Broader Economic Implications and Supply Chain Risks

The Strait of Hormuz and the massive, international impacts of its closure

The closure of the Strait of Hormuz carries consequences that extend beyond the energy sector. Industrial manufacturers and logistics companies are already reporting sharp increases in freight costs as shipping lines are forced to reroute vessels around the Cape of Good Hope. This diversion adds approximately 10 to 14 days to standard transit times for vessels traveling from the Persian Gulf to European and North American ports.

Financial markets have shown signs of increased sensitivity to these developments. Equity indices with heavy exposure to energy-intensive industries have experienced heightened intraday volatility throughout the current week. Analysts are particularly concerned about the inflationary pressure caused by rising fuel costs, which may force central banks to recalibrate their interest rate trajectories for the remainder of the year.

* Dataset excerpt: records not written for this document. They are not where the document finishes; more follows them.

(** ** Where error reports go *)

(** X4. An empty destination is an error report, not a delivery.
    [send_normal_webhook] and [send_embed_webhook] called with the webhook
    [""] send the tweet nowhere. When the error report returns (reports are
    only logged, or the error webhook is configured and each of its targets
    answers with success), each makes one error report, and the only
    requests are the deliveries of that report to the targets of the error
    webhook (none when reports are only logged). [send_embed_webhook] does
    not ask for a collage either, however many media links the tweet has. *)
Theorem empty_destination_is_reported_not_sent
    (settings : Settings) (outside : Outside) (limit : nat)
    (answer : string -> Response)
    (tweet_id : Z) (media_links : list string)
    (text_ card avatar display_name username msg : string)
    (files_ : option (list string)) (w : World) :
  let no_message := "No webhook URL found. Trying to send " +:+ msg in
  let no_embed :=
    "No webhook URL found. Tried to send tweet embed for "
    +:+ Py.str tweet_id in
  (send_errors settings = "True" ->
   error_webhook settings <> ""
   /\ (forall t target m,
         In target (Py.split "," (error_webhook settings)) ->
         net outside t (Execute (message_hook m [] target))
         = Responds (answer target))
   /\ (forall target, In target (Py.split "," (error_webhook settings)) ->
         ok (answer target) = true)) ->
  (exists new,
     send_normal_webhook settings outside (S limit) msg "" files_ w
     = Return tt (with_trace (new ++ trace w) w)
     /\ requests new
        = List.map (fun target => Execute (message_hook no_message [] target))
            (report_targets settings)
     /\ reported new = [[no_message]])
  /\ (exists new,
        send_embed_webhook settings outside (S limit) tweet_id media_links
          text_ card avatar display_name "" username w
        = Return tt (with_trace (new ++ trace w) w)
        /\ requests new
           = List.map (fun target => Execute (message_hook no_embed [] target))
               (report_targets settings)
        /\ reported new = [[no_embed]]).
Proof.
  intros no_message no_embed H. split.
  - unfold send_normal_webhook, _send_webhook, _send_webhook_reporting.
    unfold bind at 1 2, log, emit. cbn [Py.truthy String.eqb negb].
    match goal with
    | |- context [report_error _ _ _ ?m ?w1] =>
        destruct (report_error_run settings outside limit answer m w1)
          as (new & Hrun & Hreq & Hrep)
    end.
    { intros Hon. destruct (H Hon) as (Hne & Hnet & Hok). auto. }
    exists (new
            ++ [Log DEBUG "{} - Webhook URL: {}" ["send_normal_webhook()"; ""];
                Log DEBUG "{} - Message: {}" ["send_normal_webhook()"; msg]]).
    split; [|split].
    + rewrite Hrun. tidy_world. now rewrite <- app_assoc.
    + rewrite requests_app, Hreq. reflexivity.
    + rewrite reported_app, Hrep. reflexivity.
  - unfold send_embed_webhook. cbn [Py.truthy String.eqb negb].
    apply (report_error_run settings outside limit answer).
    intros Hon. destruct (H Hon) as (Hne & Hnet & Hok). auto.
Qed.

Lemma empty_destination_is_reported_not_sent_witness :
  (exists new,
     send_normal_webhook (reporting "E1,E2" "True")
       (outside_with all_succeed 0) 1 "hello" "" None initial_world
     = Return tt (with_trace (new ++ []) initial_world)
     /\ requests new
        = [Execute
             (message_hook "No webhook URL found. Trying to send hello" []
                "E1");
           Execute
             (message_hook "No webhook URL found. Trying to send hello" []
                "E2")]
     /\ reported new = [["No webhook URL found. Trying to send hello"]])
  /\ (exists new,
        send_embed_webhook (reporting "E1,E2" "True")
          (outside_with all_succeed 0) 1 42
          ["http://m/1.png"; "http://m/2.png"] "text" "" "http://a/i.png"
          "Alice" "" "alice" initial_world
        = Return tt (with_trace (new ++ []) initial_world)
        /\ requests new
           = [Execute
                (message_hook
                   "No webhook URL found. Tried to send tweet embed for 42"
                   [] "E1");
              Execute
                (message_hook
                   "No webhook URL found. Tried to send tweet embed for 42"
                   [] "E2")]
        /\ reported new
           = [["No webhook URL found. Tried to send tweet embed for 42"]]).
Proof.
  apply (empty_destination_is_reported_not_sent (reporting "E1,E2" "True")
           (outside_with all_succeed 0) 0 (fun _ => response_200 "data") 42
           ["http://m/1.png"; "http://m/2.png"] "text" "" "http://a/i.png"
           "Alice" "alice" "hello" None initial_world).
  intros _. split; [discriminate|]. split.
  - intros t target m _. reflexivity.
  - intros target _. reflexivity.
Defined.

(** X5. The destination given to [send_error_webhook] is used for the first
    delivery only. Reports being sent, let [x] be an explicit destination
    that is one target (not empty, no comma). When the delivery to [x]
    answers with a failure, the error webhook of the settings is configured
    and each of its targets answers the failure message with success, the
    failure is reported to the error webhook of the settings, not to [x]:
    the requests are the message to [x], then the failure message to each
    target of [settings.error_webhook], and the errors logged are the
    message, then the failure message. *)
Theorem failed_report_goes_to_the_configured_error_webhook
    (settings : Settings) (outside : Outside) (depth : nat)
    (answer : string -> Response) (msg x : string) (r : Response)
    (w : World) :
  let failure :=
    "Got " +:+ Py.str (status_code r) +:+ " from " +:+ x
    +:+ ", response: " +:+ text r in
  send_errors settings = "True" ->
  x <> "" -> occurs "," x = false ->
  error_webhook settings <> "" ->
  (forall t, net outside t (Execute (message_hook msg [] x)) = Responds r) ->
  ok r = false ->
  (forall t target, In target (Py.split "," (error_webhook settings)) ->
     net outside t (Execute (message_hook failure [] target))
     = Responds (answer target)) ->
  (forall target, In target (Py.split "," (error_webhook settings)) ->
     ok (answer target) = true) ->
  exists new,
    send_error_webhook settings outside (S (S depth)) msg x w
    = Return tt (with_trace (new ++ trace w) w)
    /\ requests new
       = Execute (message_hook msg [] x)
         :: List.map (fun target => Execute (message_hook failure [] target))
              (Py.split "," (error_webhook settings))
    /\ reported new = [[msg]; [failure]].
Proof.
  intros failure Hon Hx Hplain Hne Hfirst Hr Hnet Hok.
  rewrite (send_error_webhook_failed_delivery settings outside (S depth) msg
             x x [] w r Hon Hx (split_plain _ _ Hplain) Hfirst Hr).
  cbv zeta. unfold bind. fold failure.
  match goal with
  | |- context [send_error_webhook _ _ _ _ _ ?w1] =>
      destruct (send_error_webhook_run settings outside depth answer failure
                  (error_webhook settings) w1 Hon Hne Hnet Hok)
        as (new & Hrun & Hreq & Hrep)
  end.
  rewrite Hrun. cbn [for_each]. unfold ret. tidy_world.
  exists (new
          ++ [Net (Execute (DiscordWebhook x (Some msg)));
              Log DEBUG "Webhook URL: {}" [x];
              Log DEBUG "{} - Webhook URL: {}" ["send_error_webhook()"; x];
              Log DEBUG "{} - Message: {}" ["send_error_webhook()"; msg];
              Log ERROR "Got an error: {}" [msg]]).
  split; [|split].
  - now rewrite <- app_assoc.
  - rewrite requests_app, Hreq. reflexivity.
  - rewrite reported_app, Hrep. reflexivity.
Qed.

Lemma failed_report_goes_to_the_configured_error_webhook_witness :
  exists new,
    send_error_webhook (reporting "E" "True")
      (outside_with bad_addresses_fail 0) 2 "oops" "bad" initial_world
    = Return tt (with_trace (new ++ []) initial_world)
    /\ requests new
       = [Execute (message_hook "oops" [] "bad");
          Execute
            (message_hook
               "Got 500 from bad, response: Internal Server Error" [] "E")]
    /\ reported new
       = [["oops"]; ["Got 500 from bad, response: Internal Server Error"]].
Proof.
  apply (failed_report_goes_to_the_configured_error_webhook
           (reporting "E" "True") (outside_with bad_addresses_fail 0) 0
           (fun _ => response_200 "") "oops" "bad" response_500
           initial_world).
  - reflexivity.
  - discriminate.
  - reflexivity.
  - discriminate.
  - intros t. reflexivity.
  - reflexivity.
  - intros t target [<- | []]. reflexivity.
  - intros target _. reflexivity.
Defined.

(** ** The color, once more *)

(** X6. [set_color] changes nothing but the color of the embed, makes no
    request and touches no file. The only exception it raises is
    [ValueError]. It draws a random number exactly when no color is
    configured and the colors are randomized: a configured color, valid or
    not, wins over the randomization. *)
Theorem set_color_only_sets_the_color
    (settings : Settings) (outside : Outside) (embed : Embed) (w : World) :
  let run := set_color settings outside embed w in
  match run with
  | Return e _ => exists c, e = embed_set_color c embed
  | Raise x _ => x = ValueError
  end
  /\ requests (trace (world_of run)) = requests (trace w)
  /\ disk (world_of run) = disk w
  /\ rand_drawn (world_of run)
     = if Py.truthy (webhook_embed_color settings) then rand_drawn w
       else if webhook_randomize_embed_color settings then S (rand_drawn w)
       else rand_drawn w.
Proof.
  unfold set_color, bind.
  destruct (Py.truthy (webhook_embed_color settings)).
  - destruct ((String.length (webhook_embed_color settings) =? 7)%nat
              && match String.get 0 (webhook_embed_color settings) with
                 | Some c => Ascii.eqb c "#"
                 | None => false
                 end);
      cbn [log emit ret];
      match goal with
      | |- context [Py.int16 ?s] => destruct (Py.int16 s) as [c|]
      end; cbn; repeat split; now eexists.
  - destruct (webhook_randomize_embed_color settings);
      cbn [randint ret];
      match goal with
      | |- context [Py.int16 ?s] => destruct (Py.int16 s) as [c|]
      end; cbn; repeat split; now eexists.
Qed.

(** ** The embed, field by field *)

(** The embed that [build_embed] returns, written out. *)
Lemma build_embed_fields (settings : Settings) (outside : Outside)
    (limit : nat) (tweet_id : Z) (media_links : list string)
    (text_ card avatar display_name username : string) (w w' : World)
    (e : Embed) :
  build_embed settings outside limit tweet_id media_links text_ card avatar
    display_name username w = Return e w' ->
  exists embed_image w1 c,
    get_embed_image settings outside limit media_links tweet_id w
    = Return embed_image w1
    /\ e = {| description := text_;
              image :=
                nonempty
                  (Py.or (webhook_image settings) (Py.or embed_image card));
              thumbnail := nonempty (webhook_thumbnail settings);
              timestamp := webhook_show_timestamp settings;
              footer := configured_footer settings;
              title :=
                if use_title settings
                then Some (Py.or (webhook_author_name settings) display_name
                           +:+ " (@" +:+ username +:+ ")")
                else None;
              author :=
                if use_author settings
                then Some
                       {| author_name :=
                            Py.or (webhook_author_name settings) display_name
                            +:+ " (@" +:+ username +:+ ")";
                          author_url :=
                            Py.or (webhook_author_url settings)
                              ("https://twitter.com/" +:+ username
                               +:+ "/status/" +:+ Py.str tweet_id);
                          author_icon_url :=
                            Py.or (webhook_author_icon settings) avatar |}
                else None;
              color := Some c |}.
Proof.
  unfold build_embed, bind.
  destruct (get_embed_image settings outside limit media_links tweet_id w)
    as [u w1 | e1 w1]; [|discriminate].
  intros H. apply set_color_returns in H as (c & ->).
  exists u, w1, c. split; [reflexivity|].
  unfold customize_footer, configured_footer, nonempty, Py.or.
  destruct (Py.truthy (webhook_image settings)) eqn:E1; cbv iota;
    rewrite ?E1;
    (destruct (Py.truthy u) eqn:E2; cbv iota; rewrite ?E2);
    (destruct (Py.truthy card) eqn:E3; cbv iota; rewrite ?E3);
    destruct (Py.truthy (webhook_thumbnail settings)),
    (webhook_show_timestamp settings),
    (Py.truthy (webhook_footer_icon settings)),
    (Py.truthy (webhook_footer_text settings)),
    (use_title settings), (use_author settings); reflexivity.
Qed.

Uncertainty in Diplomatic and Security Channels

Uncertainty in Diplomatic and Security Channels
Strait of Hormuz Piper Sandler

As of May 26, 2026, there is no confirmed timeline for the restoration of normal shipping operations. International maritime authorities and naval coalitions operating in the vicinity have issued warnings to commercial vessels to avoid the area until further notice.

The situation remains fluid. While diplomatic efforts are ongoing to secure a maritime corridor for non-military vessels, progress has been stalled by competing security demands from regional stakeholders. Investors are advised to monitor the situation for any official statements from the International Maritime Organization (IMO) regarding the status of the waterway, as any change in the security posture could lead to rapid shifts in market sentiment.

The firm’s outlook assumes that the current geopolitical impasse will not be resolved through immediate diplomatic intervention. Should a breakthrough occur, the analysts noted that the resulting price correction would likely be as sharp as the initial rally, given the speculative nature of the current oil market premium. Until such a development is verified, the consensus among analysts at Piper Sandler remains one of extreme caution regarding energy sector exposure.